But here again, we are forced to confront one of the terrible complexities of institutional reforms. In this case, we must be aware that the possibility of more resource flow into the health sector does not automatically lead to the transformation of the health system and a better healthcare delivery unless the government takes seriously the challenge of the implementation capacity of making the health system service ready to achieve a judicious and efficient utilization of the available resources. This implies giving utmost priority to certain crucial factors in public health funding: i) ensuring equitable, efficient and sustainable financing; ii) developing effective and equitable risk pooling and prepayment mechanisms; iii) improving regulatory capacity to deal with market failures; iv) ensuring appropriate governance arrangement; v) getting better value for money through allocation and technical efficiency gains; vi) targeting financing to the poor and vulnerable; and vii) learning from the experiences of the high-income countries.
These levels of financing are founded on some models that provide the alternative means by which government can ensure an equitable and efficient healthcare delivery to the citizens. These are (a) national health service systems, (b) social health insurance funds, (c) voluntary health insurance, (d) community health insurance, and (e) direct purchases by customers. What matters most, whatever framework is chosen, is the commitment that the government give to the three component functions of health financing—revenue collection, pooling of resources, and the purchase of intervention and services.
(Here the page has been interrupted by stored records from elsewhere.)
(* ===== verification/ConsoleAdmin.v ===== *)
(** * The console: accounts, members, inventory and alerts

    [apps/admin-web/src]: the lists and their panels ([useRows], [UsersPanel],
    [Members] and [AuditLog] of [Management.tsx]), the form of a password
    ([PasswordForm.tsx]), the creation of a project
    ([Console] of [App.tsx]), the comparison of resources
    ([ResourceInventory.tsx]) and the silencing of an alert
    ([ProjectObservability] of [Observability.tsx]); and what all requests of the
    console are, put beside the document of the API. *)
From Stdlib Require Import ZArith Lia Ascii Init.Byte.
From stdpp Require Import base tactics list option strings relations.
From S2P Require Import Prelude Regex Numbers Effects Messages I18n Catalog Json JsNumber Contract Database Secrets Security.
From S2P Require Import Accounts Kubernetes Alerts Worker Routes Observability Projects OpenApi Console ConsoleForms ConsoleKeys ConsoleCharts.

(** ** The reads and the other requests *)
Definition logout_call : Call := MkCall (Some "POST"%string) "/auth/logout" [] None.
(** What [App], [Console] and [InstanceForm], and what [ProjectView] read. *)
Definition session_reads : list string := ["/auth/me"; "/projects"; "/templates"].
Definition project_reads (base : string) : list string := [base +:+ "/instances"; base +:+ "/operations"].
Definition instance_path (base id : string) : string := base +:+ "/instances/" +:+ id.
Definition operation_path (base id : string) : string := base +:+ "/operations/" +:+ id.
Definition retained_path (path : string) : string := path +:+ "/retained-volume".
Definition statistics_path (path : string) : string := path +:+ "/statistics".
Definition quota_path (base : string) : string := base +:+ "/quota".
Definition health_path : string := "/platform/observability".
Definition project_base (project : string) : string := "/projects/" +:+ project.

(** ** [useRows] *)

(** [rw_run]: the effect that is not aborted. *)
Record Rows (A : Type) := MkRows { rw_rows : list A; rw_error : string; rw_loading : bool; rw_run : nat }.
Arguments MkRows {A} _ _ _ _.
Arguments rw_rows {A} _.
Arguments rw_error {A} _.
Arguments rw_loading {A} _.
Arguments rw_run {A} _.
Inductive RowsEvent (A : Type) := RowsReload | RowsLoaded (run : nat) (rows : list A) | RowsFailed (run : nat) (message : string).
Arguments RowsReload {A}.
Arguments RowsLoaded {A} _ _.
Arguments RowsFailed {A} _ _.
Definition open_rows {A} : Rows A := MkRows [] "" true 1.
Definition reload {A} (s : Rows A) : Rows A := MkRows (rw_rows s) (rw_error s) true (S (rw_run s)).
(** Only the error and the end of loading ask whether the request was aborted. *)
Definition rows_step {A} (s : Rows A) (e : RowsEvent A) : Rows A :=
  match e with
  | RowsReload => reload s
  | RowsLoaded run rows => MkRows rows "" (if Nat.eqb run (rw_run s) then false else rw_loading s) (rw_run s)
  | RowsFailed run message => if Nat.eqb run (rw_run s) then MkRows (rw_rows s) message false (rw_run s) else s
  end.

(** ** [PasswordForm] *)
Record PasswordForm := MkPasswordForm { pw_error : string; pw_busy : bool; pw_done : bool }.
#[export] Instance eta_PasswordForm : Eta PasswordForm := λ r, MkPasswordForm (pw_error r) (pw_busy r) (pw_done r).
Definition open_password : PasswordForm := MkPasswordForm "" false false.
Inductive PasswordEvent := PSubmit (password confirm current : string) | PSettled (error : option string).
(** [submit], of the form of the account [target] or of the own one; the fields
    are gone once it is done. *)
Definition password_step (locale : Locale) (target : option string) (s : PasswordForm) (e : PasswordEvent) :
    PasswordForm * option Call :=
  match e with
  | PSubmit password confirm current =>
      if pw_busy s || pw_done s then (s, None)
      else match password_call target password confirm current with
           | Some c => (s <| pw_error := ""%string |> <| pw_busy := true |>, Some c)
           | None => (s <| pw_error := t locale "两次输入的新密码不一致。" [] |>, None)
           end
  | PSettled None => (s <| pw_done := true |> <| pw_busy := false |>, None)
  | PSettled (Some error) => (s <| pw_error := error |> <| pw_busy := false |>, None)
  end.

(** ** [UsersPanel] *)
Record Account := MkAccount { ac_id : string; ac_email : string; ac_platform_admin : bool; ac_active : bool }.
(** [up_form] is the password form of the target, [up_mounted] tells the forms of
    different targets apart: a form is mounted for each, by its key. *)
Record UsersPanel := MkUsersPanel {
  up_list : Rows Account; up_error : string; up_busy : bool; up_confirm : option Account; up_passwordTarget : option Account;
  up_form : PasswordForm; up_mounted : nat }.
#[export] Instance eta_UsersPanel : Eta UsersPanel := λ r,
  MkUsersPanel (up_list r) (up_error r) (up_busy r) (up_confirm r) (up_passwordTarget r) (up_form r) (up_mounted r).
Definition open_users : UsersPanel := MkUsersPanel open_rows "" false None None open_password 0.

Definition create_user_call (email password : string) : Call :=
  MkCall (Some "POST"%string) "/users" [] (Some (stringify (JObj [("email", JStr email); ("password", JStr password)]))).
Definition toggle_call (account : Account) : Call :=
  MkCall (Some "PATCH"%string) ("/users/" +:+ ac_id account) []
    (Some (stringify (JObj [("active", JBool (negb (ac_active account)))]))).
Good performance in this regard is considered in terms of breath of coverage—“the percentage of the population with insurance coverage and financial protection.” So, with this we clearly see why in the LIC, the citizens are left to fend for themselves while in the HIC, the government takes the burden of health financing.
Let’s take a quick critical look at two of the pillars that support health financing structure in Nigeria namely, National Health Insurance Fund and the Medium-Term Expenditure Framework (MTEF). Going by global comparative experience and benchmarks, policymakers should put a question mark on the issue of whether health insurance model from the perspective of its economics, is the best mechanism for risk pooling in health that is most suitable for Nigeria. The argument is that income taxes have proven not to be the most efficient source of health funding of health systems in low-income countries. This is because the size of formal sector employment which contribution makes up health insurance fund compared to the informal sector constitute less than 15-20% of total employment. Consequently, health insurance fund, given the level of contribution relative to the size of the population is a drop in the ocean of expanding health challenge and associated funding requirement. It is therefore doubtful if the growth momentum of the national economy as a function of the level of income and therefore the level of employment is capable of absorbing new contributions that is large enough to make significant difference over time.
In terms of allocative efficiency, sustainable funding and resource predictability, Nigeria now plans and budgets within MTEF model that combines macroeconomic models and tools for projecting revenue and expenditure. However, the effectiveness of MTEF for macroeconomic balance and increased budgetary predictability requires strong impact assessment for validation.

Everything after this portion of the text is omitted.